At the end of December 2012 he came down with severe pneumonia, and was rushed to Ma'ayanei Hayeshuah Hospital in Bnei Brak on the morning of January 1, 2013 (19 Tevet 5773), where he died. His funeral, which set out from the Sadigura beis medrash in Bnei Brak in the early afternoon, was attended by the Rebbes of Boyan, Bohush, Kapishnitz, Vasloi, Ger, Vizhnitz, Toldos Abraham Yitzchak, and Sanz, as well as Litvishe gedolim. In keeping with tradition, no eulogies were said at this funeral of a Rebbe, but his will was read, naming his only son, Yisrael Moshe Friedman, av beis din of the Sadigura rabbinical court in London, as his successor. He was buried beside his father in the Ruzhiner section of the Nahalat Yitzhak Cemetery in Tel Aviv.

==Lineage of Sadigura dynastic leadership==
- Yisrael Friedman of Ruzhyn, Ruzhiner Rebbe (1797–1850). Re-established his court in Sadigura in 1842.
  - Sholom Yosef Friedman (1813–1851), son of Yisrael Friedman of Ruzhyn. Rebbe from 1850 to 1851.

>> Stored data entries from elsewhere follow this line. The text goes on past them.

(** ** MintingService and NatsService *)

Record CredentialResponse := mkCredentialResponse {
  CredentialResponse_Token : bytes;
  CredentialResponse_ExpiresAt : option pbTimestamp;
}.
Record MintJwtRequest := mkMintJwtRequest {
  MintJwtRequest_KeyId : bytes;
  MintJwtRequest_Subject : option bytes;
  MintJwtRequest_Ttl : option pbDuration;
  MintJwtRequest_ExtraClaimsJson : bytes;
}.
Record MintNatsUserRequest := mkMintNatsUserRequest {
  MintNatsUserRequest_KeyId : bytes;
  MintNatsUserRequest_SubjectUserNkey : bytes;
  MintNatsUserRequest_Name : bytes;
  MintNatsUserRequest_Ttl : option pbDuration;
  MintNatsUserRequest_PubAllow : list bytes;
  MintNatsUserRequest_PubDeny : list bytes;
  MintNatsUserRequest_SubAllow : list bytes;
  MintNatsUserRequest_SubDeny : list bytes;
  MintNatsUserRequest_IssuerAccount : option bytes;
}.
Record MintNatsAccountRequest := mkMintNatsAccountRequest {
  MintNatsAccountRequest_KeyId : bytes;
  MintNatsAccountRequest_SubjectAccountNkey : bytes;
  MintNatsAccountRequest_Name : bytes;
  MintNatsAccountRequest_Ttl : option pbDuration;
  MintNatsAccountRequest_SigningKeys : list bytes;
}.
Record MintNatsOperatorRequest := mkMintNatsOperatorRequest {
  MintNatsOperatorRequest_KeyId : bytes;
  MintNatsOperatorRequest_SubjectOperatorNkey : option bytes;
  MintNatsOperatorRequest_Name : bytes;
  MintNatsOperatorRequest_Ttl : option pbDuration;
  MintNatsOperatorRequest_SigningKeys : list bytes;
  MintNatsOperatorRequest_AccountServerUrl : option bytes;
  MintNatsOperatorRequest_SystemAccount : option bytes;
}.
Record MintNatsSignerRequest := mkMintNatsSignerRequest {
  MintNatsSignerRequest_KeyId : bytes;
  MintNatsSignerRequest_SubjectNkey : bytes;
  MintNatsSignerRequest_Name : bytes;
  MintNatsSignerRequest_Ttl : option pbDuration;
}.
Record MintNatsServerRequest := mkMintNatsServerRequest {
  MintNatsServerRequest_KeyId : bytes;
  MintNatsServerRequest_SubjectServerNkey : bytes;
  MintNatsServerRequest_Name : bytes;
  MintNatsServerRequest_Ttl : option pbDuration;
}.
Record MintNatsCurveRequest := mkMintNatsCurveRequest {
  MintNatsCurveRequest_KeyId : bytes;
  MintNatsCurveRequest_SubjectCurveNkey : bytes;
  MintNatsCurveRequest_Name : bytes;
  MintNatsCurveRequest_Ttl : option pbDuration;
}.
Record EncryptNatsCurveRequest := mkEncryptNatsCurveRequest {
  EncryptNatsCurveRequest_KeyId : bytes;
  EncryptNatsCurveRequest_RecipientPublicXkey : bytes;
  EncryptNatsCurveRequest_Plaintext : bytes;
}.
Record EncryptNatsCurveResponse := mkEncryptNatsCurveResponse {
  EncryptNatsCurveResponse_Ciphertext : bytes;
}.
Record DecryptNatsCurveRequest := mkDecryptNatsCurveRequest {
  DecryptNatsCurveRequest_KeyId : bytes;
  DecryptNatsCurveRequest_SenderPublicXkey : bytes;
  DecryptNatsCurveRequest_Ciphertext : bytes;
}.
Record DecryptNatsCurveResponse := mkDecryptNatsCurveResponse {
  DecryptNatsCurveResponse_Plaintext : bytes;
}.
Record SignNatsJwtRequest := mkSignNatsJwtRequest {
  SignNatsJwtRequest_KeyId : bytes;
  SignNatsJwtRequest_ClaimsJson : bytes;
  SignNatsJwtRequest_ExpectedType : Z;
  SignNatsJwtRequest_Ttl : option pbDuration;
  SignNatsJwtRequest_ExpiresAt : option pbTimestamp;
  SignNatsJwtRequest_IssuedAt : option pbTimestamp;
  SignNatsJwtRequest_JtiMode : Z;
}.
Inductive AllowedNatsSigner_oneof := AllowedNatsSigner_KeyId (s : bytes) | AllowedNatsSigner_NatsPublicKey (s : bytes).
Record AllowedNatsSigner := mkAllowedNatsSigner {
  AllowedNatsSigner_Signer : option AllowedNatsSigner_oneof;
}.
Record ValidateNatsJwtRequest := mkValidateNatsJwtRequest {
  ValidateNatsJwtRequest_Jwt : bytes;
  ValidateNatsJwtRequest_AllowedSigners : list AllowedNatsSigner;
  ValidateNatsJwtRequest_ExpectedType : Z;
}.
Record ValidateNatsJwtResponse := mkValidateNatsJwtResponse {
  ValidateNatsJwtResponse_Valid : bool;
  ValidateNatsJwtResponse_Reason : Z;
  ValidateNatsJwtResponse_Subject : bytes;
  ValidateNatsJwtResponse_Issuer : bytes;
  ValidateNatsJwtResponse_MatchedSignerKeyId : bytes;
  ValidateNatsJwtResponse_JwtType : Z;
  ValidateNatsJwtResponse_ExpiresAtUnix : Z;
  ValidateNatsJwtResponse_IssuedAtUnix : Z;
}.
Record IssueCertificateRequest := mkIssueCertificateRequest {
  IssueCertificateRequest_IssuerKeyId : bytes;
  IssueCertificateRequest_CommonName : bytes;
  IssueCertificateRequest_DnsSans : list bytes;
  IssueCertificateRequest_IpSans : list bytes;
  IssueCertificateRequest_Ttl : option pbDuration;
}.
Record IssueCertificateResponse := mkIssueCertificateResponse {
  IssueCertificateResponse_CertChainDer : list bytes;
  IssueCertificateResponse_PrivateKeyDer : bytes;
  IssueCertificateResponse_CaChainDer : list bytes;
}.
(** ** AdminService *)

Record StatusRequest := mkStatusRequest {}.
Record StatusResponse := mkStatusResponse {
  StatusResponse_Backend : bytes;
  StatusResponse_Version : bytes;
  StatusResponse_Protocol : Z;
}.
Record HealthRequest := mkHealthRequest {}.
Record HealthResponse := mkHealthResponse {
  HealthResponse_Alive : bool;
  HealthResponse_Version : bytes;
}.
Record ReadinessRequest := mkReadinessRequest {}.
Record ReadinessResponse := mkReadinessResponse {
  ReadinessResponse_Ready : bool;
  ReadinessResponse_Reason : Z;
  ReadinessResponse_Generation : Z;
  ReadinessResponse_KeysTotal : Z;
  ReadinessResponse_KeysPresent : Z;
  ReadinessResponse_KeysRequiredMissing : Z;
  ReadinessResponse_KeysOptionalMissing : Z;
}.
Record ReloadRequest := mkReloadRequest {
  ReloadRequest_Check : bool;
}.
Record ReloadRejection := mkReloadRejection {
  ReloadRejection_Reason : bytes;
  ReloadRejection_Message : bytes;
}.
Record ReloadResponse := mkReloadResponse {
  ReloadResponse_Applied : bool;
  ReloadResponse_Checked : bool;
  ReloadResponse_PreviousGeneration : Z;
  ReloadResponse_NewGeneration : Z;
  ReloadResponse_KeyCount : Z;
  ReloadResponse_GrantCount : Z;
  ReloadResponse_Rejection : option ReloadRejection;
}.
Record ExplainRequest := mkExplainRequest {
  ExplainRequest_Subject : bytes;
  ExplainRequest_Op : bytes;
  ExplainRequest_Key : bytes;
}.
Record MatchedRule := mkMatchedRule {
  MatchedRule_Rule : bytes;
  MatchedRule_Via : bytes;
  MatchedRule_Action : bytes;
  MatchedRule_Target : bytes;
  MatchedRule_Subject : bytes;
}.
Record ExplainResponse := mkExplainResponse {
  ExplainResponse_Subject : bytes;
  ExplainResponse_Op : bytes;
  ExplainResponse_Key : bytes;
  ExplainResponse_Decision : Z;
  ExplainResponse_Via : bytes;
  ExplainResponse_Reason : bytes;
  ExplainResponse_MatchedRule : option MatchedRule;
}.
Record RevokeRequest := mkRevokeRequest {
  RevokeRequest_TrustDomain : bytes;
  RevokeRequest_Jti : bytes;
  RevokeRequest_ExpiresAtUnix : Z;
}.
Record RevokeResponse := mkRevokeResponse {
  RevokeResponse_TrustDomain : bytes;
  RevokeResponse_Jti : bytes;
  RevokeResponse_ExpiresAtUnix : Z;
  RevokeResponse_Persisted : bool;
}.
Record WatchRequest := mkWatchRequest {
  WatchRequest_Kinds : list Z;
}.
Record KeyRotated := mkKeyRotated {
  KeyRotated_KeyId : bytes;
  KeyRotated_NewVersion : Z;
}.
Record BundleChanged := mkBundleChanged {
  BundleChanged_TrustDomain : bytes;
}.
Record Revoked := mkRevoked {
  Revoked_TrustDomain : bytes;
  Revoked_Id : bytes;
}.
Inductive Event_oneof := Event_KeyRotated (d : KeyRotated) | Event_BundleChanged (d : BundleChanged) | Event_Revoked (d : Revoked).
Record Event := mkEvent {
  Event_Kind : Z;
  Event_At : option pbTimestamp;
  Event_Detail : option Event_oneof;
}.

    - Avrohom Yaakov Friedman (1820–1883), son of Yisrael Friedman of Ruzhyn. Rebbe from 1851 to 1883.
      - Yisrael Friedman of Sadigura (1852–1907), son of Avrohom Yaakov Friedman of Sadigura. Rebbe from 1883 to 1907.
        - Aharon of Sadigura (1877–1913), son of Yisrael Friedman of Sadigura. Rebbe from 1907 to 1913.
          - Avrohom Yaakov Friedman (1884–1961), son of Yisrael Friedman of Sadigura. Rebbe from 1907 to 1961.
            - Mordechai Sholom Yosef Friedman (1897–1979), son of Aharon of Sadigura. Rebbe from 1961 to 1979.
              - Avrohom Yaakov Friedman (1928–2013), son of Mordechai Sholom Yosef of Sadigura. Rebbe from 1979 to 2013.
                - Yisrael Moshe Friedman (1955-2020), son of Avrohom Yaakov of Sadigura. Rebbe from 2013 to 2020.
                  - Yitzchok Yehoshua Heshel Friedman (1996–present), son of Yisroel Moshe of Sadigura. Rebbe since August 2020.